Extracted entries START

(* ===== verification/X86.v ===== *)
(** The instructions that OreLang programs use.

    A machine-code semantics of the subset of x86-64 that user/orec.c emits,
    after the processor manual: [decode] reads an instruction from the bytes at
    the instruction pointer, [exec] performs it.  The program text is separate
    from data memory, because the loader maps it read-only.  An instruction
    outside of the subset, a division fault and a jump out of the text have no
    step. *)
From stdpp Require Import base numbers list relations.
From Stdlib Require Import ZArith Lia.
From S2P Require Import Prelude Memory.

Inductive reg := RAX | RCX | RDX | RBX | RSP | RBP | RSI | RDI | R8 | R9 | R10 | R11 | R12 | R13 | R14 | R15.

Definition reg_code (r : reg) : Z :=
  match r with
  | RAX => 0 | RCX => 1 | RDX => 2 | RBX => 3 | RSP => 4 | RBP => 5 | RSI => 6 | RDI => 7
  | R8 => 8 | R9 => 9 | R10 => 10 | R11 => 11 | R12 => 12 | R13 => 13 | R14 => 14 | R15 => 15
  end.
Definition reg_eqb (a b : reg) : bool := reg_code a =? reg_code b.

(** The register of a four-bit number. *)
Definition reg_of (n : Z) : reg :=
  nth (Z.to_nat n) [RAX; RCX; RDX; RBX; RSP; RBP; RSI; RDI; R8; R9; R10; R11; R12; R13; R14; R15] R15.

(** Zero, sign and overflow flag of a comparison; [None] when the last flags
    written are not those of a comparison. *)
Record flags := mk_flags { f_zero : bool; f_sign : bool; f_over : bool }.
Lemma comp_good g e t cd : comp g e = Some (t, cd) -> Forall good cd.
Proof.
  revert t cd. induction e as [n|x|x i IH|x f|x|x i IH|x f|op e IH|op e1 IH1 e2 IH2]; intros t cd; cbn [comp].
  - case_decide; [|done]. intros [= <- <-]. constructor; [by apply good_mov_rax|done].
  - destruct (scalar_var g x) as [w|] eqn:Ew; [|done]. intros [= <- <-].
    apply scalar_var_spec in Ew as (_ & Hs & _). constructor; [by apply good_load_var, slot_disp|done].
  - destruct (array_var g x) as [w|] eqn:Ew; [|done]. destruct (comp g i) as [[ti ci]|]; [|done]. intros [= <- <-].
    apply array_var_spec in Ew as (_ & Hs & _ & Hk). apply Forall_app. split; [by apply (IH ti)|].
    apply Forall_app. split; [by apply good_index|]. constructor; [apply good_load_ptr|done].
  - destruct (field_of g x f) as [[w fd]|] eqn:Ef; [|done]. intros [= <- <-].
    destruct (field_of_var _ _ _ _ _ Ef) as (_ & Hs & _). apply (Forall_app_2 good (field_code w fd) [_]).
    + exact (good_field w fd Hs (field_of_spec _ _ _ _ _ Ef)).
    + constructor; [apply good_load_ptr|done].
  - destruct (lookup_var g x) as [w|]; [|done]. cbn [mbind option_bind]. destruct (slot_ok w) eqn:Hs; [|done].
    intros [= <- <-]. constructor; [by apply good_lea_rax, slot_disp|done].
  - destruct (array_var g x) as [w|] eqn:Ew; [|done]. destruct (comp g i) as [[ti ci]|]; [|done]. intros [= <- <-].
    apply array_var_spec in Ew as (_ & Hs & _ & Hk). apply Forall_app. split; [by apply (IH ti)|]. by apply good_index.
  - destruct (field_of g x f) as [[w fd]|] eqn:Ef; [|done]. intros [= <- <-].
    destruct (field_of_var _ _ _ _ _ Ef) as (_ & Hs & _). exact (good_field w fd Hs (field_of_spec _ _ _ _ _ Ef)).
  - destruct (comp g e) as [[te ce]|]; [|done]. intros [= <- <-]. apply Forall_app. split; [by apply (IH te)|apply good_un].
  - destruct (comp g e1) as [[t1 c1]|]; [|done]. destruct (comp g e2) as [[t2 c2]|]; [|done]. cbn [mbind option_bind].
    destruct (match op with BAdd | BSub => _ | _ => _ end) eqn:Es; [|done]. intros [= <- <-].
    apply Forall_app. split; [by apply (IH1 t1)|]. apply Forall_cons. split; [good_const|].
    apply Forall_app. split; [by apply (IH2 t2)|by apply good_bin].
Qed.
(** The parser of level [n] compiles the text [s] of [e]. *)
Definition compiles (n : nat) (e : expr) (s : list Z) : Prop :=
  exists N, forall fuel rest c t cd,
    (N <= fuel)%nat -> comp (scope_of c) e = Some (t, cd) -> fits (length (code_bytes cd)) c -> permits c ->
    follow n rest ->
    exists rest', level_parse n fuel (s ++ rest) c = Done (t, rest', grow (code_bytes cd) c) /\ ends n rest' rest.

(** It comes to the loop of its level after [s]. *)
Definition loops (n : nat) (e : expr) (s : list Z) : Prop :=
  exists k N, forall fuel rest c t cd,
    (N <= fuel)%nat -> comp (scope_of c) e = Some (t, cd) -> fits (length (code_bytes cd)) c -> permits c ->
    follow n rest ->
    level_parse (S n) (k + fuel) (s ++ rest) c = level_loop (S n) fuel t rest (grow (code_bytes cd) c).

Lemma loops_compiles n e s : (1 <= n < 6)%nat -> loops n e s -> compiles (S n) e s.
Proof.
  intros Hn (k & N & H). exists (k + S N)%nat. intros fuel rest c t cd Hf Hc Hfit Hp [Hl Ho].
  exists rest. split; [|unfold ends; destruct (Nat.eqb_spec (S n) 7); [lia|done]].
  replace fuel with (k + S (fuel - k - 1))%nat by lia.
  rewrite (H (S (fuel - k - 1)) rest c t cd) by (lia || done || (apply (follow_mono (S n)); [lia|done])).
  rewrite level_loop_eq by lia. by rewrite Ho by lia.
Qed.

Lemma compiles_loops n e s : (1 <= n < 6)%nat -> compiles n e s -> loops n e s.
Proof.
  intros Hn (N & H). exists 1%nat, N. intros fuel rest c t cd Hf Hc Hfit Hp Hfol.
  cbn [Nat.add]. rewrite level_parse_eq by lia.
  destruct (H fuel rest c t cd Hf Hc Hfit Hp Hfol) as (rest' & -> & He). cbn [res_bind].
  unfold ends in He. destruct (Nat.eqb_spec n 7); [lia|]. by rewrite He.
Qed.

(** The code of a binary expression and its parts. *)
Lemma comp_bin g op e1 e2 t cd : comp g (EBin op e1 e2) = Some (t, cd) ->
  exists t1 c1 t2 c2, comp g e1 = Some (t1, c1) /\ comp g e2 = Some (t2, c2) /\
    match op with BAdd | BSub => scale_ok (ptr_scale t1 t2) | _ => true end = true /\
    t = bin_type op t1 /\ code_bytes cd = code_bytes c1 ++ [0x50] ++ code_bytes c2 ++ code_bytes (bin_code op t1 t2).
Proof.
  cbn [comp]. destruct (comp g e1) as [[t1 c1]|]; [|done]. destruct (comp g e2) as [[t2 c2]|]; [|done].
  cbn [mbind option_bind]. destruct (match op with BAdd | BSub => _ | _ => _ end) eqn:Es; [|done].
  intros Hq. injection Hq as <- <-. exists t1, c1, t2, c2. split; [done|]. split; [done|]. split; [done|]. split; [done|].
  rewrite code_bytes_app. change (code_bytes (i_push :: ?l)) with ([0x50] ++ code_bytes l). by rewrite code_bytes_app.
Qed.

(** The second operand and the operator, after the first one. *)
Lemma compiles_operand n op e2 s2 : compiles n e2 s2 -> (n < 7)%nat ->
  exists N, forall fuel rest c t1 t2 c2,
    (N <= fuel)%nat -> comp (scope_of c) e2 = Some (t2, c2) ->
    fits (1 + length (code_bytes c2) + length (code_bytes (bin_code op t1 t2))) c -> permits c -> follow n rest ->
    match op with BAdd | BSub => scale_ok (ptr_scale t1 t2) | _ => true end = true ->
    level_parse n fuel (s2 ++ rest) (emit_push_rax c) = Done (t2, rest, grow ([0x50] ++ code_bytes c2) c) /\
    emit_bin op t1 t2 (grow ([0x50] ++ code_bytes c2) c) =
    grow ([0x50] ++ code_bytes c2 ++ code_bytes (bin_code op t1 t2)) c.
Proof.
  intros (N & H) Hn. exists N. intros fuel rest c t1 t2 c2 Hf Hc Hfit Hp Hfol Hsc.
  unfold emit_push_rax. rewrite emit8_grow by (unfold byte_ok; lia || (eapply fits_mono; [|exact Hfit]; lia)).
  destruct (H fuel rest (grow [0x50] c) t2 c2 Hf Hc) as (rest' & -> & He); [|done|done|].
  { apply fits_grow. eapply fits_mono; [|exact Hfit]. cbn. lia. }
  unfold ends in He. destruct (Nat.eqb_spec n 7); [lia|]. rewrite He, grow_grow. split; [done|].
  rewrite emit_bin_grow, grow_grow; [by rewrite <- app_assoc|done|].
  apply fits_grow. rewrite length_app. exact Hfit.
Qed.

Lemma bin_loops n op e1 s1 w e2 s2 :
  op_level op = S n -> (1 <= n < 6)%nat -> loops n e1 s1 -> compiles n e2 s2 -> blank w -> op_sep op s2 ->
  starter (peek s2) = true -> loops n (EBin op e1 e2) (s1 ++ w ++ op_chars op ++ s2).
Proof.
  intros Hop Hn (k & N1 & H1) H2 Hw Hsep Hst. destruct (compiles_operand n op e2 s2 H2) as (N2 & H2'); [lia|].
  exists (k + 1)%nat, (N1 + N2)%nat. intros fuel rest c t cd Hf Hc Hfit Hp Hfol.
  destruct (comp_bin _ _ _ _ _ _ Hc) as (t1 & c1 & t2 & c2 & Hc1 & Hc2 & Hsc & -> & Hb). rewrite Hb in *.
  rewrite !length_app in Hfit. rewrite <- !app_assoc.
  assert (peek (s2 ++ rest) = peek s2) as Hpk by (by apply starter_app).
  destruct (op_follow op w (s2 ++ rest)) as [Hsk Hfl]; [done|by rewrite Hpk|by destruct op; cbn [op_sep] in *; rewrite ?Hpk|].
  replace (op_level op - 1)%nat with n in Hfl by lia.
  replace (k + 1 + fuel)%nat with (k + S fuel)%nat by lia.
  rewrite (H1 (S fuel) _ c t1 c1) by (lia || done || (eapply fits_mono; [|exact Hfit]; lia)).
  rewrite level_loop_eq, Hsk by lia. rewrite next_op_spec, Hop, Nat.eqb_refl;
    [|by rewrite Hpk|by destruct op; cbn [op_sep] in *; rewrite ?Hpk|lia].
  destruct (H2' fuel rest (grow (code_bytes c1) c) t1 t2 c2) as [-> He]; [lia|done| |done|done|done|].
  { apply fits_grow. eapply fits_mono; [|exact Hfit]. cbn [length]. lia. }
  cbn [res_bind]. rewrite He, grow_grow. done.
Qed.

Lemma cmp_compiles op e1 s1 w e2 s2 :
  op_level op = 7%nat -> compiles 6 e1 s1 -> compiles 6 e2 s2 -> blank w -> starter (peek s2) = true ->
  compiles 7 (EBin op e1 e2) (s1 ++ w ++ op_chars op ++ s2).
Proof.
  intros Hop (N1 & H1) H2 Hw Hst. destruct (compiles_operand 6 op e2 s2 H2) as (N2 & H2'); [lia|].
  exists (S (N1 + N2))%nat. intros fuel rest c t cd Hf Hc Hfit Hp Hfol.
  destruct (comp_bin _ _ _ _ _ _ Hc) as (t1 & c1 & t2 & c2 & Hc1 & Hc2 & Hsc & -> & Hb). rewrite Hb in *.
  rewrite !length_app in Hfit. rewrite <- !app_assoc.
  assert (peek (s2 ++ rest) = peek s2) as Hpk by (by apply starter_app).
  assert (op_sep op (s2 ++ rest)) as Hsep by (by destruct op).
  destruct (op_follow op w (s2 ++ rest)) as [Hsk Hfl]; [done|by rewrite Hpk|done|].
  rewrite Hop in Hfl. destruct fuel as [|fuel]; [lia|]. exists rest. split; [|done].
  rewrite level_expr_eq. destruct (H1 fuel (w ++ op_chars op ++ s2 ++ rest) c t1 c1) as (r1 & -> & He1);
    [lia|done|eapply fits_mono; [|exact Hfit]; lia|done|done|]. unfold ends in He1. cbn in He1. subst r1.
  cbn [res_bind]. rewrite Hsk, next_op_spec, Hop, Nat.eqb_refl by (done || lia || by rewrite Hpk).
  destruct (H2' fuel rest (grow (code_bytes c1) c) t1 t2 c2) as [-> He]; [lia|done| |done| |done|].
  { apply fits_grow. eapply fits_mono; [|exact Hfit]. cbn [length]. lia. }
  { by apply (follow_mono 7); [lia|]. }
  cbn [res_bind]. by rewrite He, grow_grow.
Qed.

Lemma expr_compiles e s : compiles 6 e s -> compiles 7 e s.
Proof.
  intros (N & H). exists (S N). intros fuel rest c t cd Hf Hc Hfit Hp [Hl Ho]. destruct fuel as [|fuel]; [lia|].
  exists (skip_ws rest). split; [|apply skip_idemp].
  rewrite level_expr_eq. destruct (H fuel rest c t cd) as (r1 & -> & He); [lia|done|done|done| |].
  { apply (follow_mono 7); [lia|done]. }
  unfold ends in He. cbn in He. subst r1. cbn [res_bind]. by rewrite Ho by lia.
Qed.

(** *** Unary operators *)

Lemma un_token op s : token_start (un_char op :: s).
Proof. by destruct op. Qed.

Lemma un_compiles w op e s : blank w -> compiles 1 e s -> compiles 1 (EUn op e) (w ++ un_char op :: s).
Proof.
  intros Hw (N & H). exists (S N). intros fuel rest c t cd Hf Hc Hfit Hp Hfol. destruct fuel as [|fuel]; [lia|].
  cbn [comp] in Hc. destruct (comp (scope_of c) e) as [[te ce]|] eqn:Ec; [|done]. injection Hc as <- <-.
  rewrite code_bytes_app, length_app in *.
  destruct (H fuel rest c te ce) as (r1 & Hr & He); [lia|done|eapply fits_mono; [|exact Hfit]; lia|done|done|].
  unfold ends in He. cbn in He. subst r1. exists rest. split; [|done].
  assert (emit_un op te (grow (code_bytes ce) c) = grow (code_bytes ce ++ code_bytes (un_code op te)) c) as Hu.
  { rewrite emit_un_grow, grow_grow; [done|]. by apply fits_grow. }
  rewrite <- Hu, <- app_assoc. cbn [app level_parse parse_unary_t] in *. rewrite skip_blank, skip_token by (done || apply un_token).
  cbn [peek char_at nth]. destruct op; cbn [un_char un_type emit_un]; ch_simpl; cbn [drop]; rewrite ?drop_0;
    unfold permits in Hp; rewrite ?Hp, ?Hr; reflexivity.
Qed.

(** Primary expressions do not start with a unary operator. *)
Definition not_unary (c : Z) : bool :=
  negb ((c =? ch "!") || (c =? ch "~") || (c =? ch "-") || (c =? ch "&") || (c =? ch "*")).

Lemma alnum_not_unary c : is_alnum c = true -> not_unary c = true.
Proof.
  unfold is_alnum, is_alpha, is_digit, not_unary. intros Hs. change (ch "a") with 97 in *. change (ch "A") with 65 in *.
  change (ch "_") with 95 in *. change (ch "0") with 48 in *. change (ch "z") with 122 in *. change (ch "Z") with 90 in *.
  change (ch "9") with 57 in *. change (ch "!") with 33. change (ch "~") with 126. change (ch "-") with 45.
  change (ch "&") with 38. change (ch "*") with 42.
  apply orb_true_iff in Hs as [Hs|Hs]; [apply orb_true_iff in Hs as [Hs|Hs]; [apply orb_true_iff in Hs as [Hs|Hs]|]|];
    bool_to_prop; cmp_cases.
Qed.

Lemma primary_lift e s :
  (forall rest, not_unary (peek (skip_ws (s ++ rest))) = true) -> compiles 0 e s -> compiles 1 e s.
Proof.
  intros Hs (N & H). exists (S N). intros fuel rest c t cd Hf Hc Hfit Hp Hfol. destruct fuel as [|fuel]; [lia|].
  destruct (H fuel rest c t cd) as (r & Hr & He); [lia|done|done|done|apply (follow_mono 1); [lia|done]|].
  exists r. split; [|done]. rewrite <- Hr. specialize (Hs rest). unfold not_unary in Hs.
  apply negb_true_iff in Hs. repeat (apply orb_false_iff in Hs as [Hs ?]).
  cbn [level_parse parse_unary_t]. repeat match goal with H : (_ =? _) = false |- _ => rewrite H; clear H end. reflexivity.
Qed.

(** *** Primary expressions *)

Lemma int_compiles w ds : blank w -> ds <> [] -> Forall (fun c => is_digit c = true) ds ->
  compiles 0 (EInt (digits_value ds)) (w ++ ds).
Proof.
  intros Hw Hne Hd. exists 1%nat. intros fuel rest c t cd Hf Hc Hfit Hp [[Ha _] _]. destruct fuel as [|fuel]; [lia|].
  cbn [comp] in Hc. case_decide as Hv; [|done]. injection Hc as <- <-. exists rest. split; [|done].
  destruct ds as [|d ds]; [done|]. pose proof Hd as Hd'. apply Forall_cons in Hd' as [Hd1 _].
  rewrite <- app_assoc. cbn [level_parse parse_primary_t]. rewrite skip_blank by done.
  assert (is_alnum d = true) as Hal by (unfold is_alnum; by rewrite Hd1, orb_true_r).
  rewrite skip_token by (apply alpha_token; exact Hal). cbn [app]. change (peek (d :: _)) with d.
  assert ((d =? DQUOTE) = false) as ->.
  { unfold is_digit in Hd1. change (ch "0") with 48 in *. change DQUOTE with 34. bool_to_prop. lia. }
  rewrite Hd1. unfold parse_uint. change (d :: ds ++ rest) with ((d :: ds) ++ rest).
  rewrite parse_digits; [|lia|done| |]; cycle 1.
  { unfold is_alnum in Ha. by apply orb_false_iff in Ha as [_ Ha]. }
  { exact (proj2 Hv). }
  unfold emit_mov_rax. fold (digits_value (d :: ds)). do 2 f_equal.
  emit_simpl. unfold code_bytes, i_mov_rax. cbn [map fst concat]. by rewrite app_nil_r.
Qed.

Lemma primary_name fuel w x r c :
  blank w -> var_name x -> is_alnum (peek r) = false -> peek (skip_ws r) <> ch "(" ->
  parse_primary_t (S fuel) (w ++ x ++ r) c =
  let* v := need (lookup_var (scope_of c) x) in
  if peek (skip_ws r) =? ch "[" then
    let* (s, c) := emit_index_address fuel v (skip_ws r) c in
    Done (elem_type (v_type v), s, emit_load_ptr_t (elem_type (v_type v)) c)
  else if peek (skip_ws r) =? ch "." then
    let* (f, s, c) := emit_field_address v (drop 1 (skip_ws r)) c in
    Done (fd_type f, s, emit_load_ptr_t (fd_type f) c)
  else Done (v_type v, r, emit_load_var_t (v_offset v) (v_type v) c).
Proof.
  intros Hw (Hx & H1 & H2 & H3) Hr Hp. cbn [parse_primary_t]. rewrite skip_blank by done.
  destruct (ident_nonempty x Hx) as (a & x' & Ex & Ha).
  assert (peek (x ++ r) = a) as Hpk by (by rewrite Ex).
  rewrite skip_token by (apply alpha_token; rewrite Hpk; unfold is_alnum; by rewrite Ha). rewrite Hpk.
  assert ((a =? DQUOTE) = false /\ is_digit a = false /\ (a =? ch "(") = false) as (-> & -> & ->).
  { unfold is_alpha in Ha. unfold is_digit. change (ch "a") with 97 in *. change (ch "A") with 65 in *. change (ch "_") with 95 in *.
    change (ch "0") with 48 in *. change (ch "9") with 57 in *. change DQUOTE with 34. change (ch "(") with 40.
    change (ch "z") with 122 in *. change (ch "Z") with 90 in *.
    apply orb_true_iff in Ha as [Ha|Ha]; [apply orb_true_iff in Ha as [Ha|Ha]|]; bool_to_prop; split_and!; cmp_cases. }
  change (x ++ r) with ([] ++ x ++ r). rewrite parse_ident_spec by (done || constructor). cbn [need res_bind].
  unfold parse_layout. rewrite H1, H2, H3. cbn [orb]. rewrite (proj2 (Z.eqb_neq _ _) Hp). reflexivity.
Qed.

Extracted entries END

Extract exactly the leading lines of the data, stopping at and including the line with "after the processor".

(* ===== verification/X86.v ===== *)
(** The instructions that OreLang programs use.

    A machine-code semantics of the subset of x86-64 that user/orec.c emits,
    after the processor manual: [decode] reads an instruction from the bytes at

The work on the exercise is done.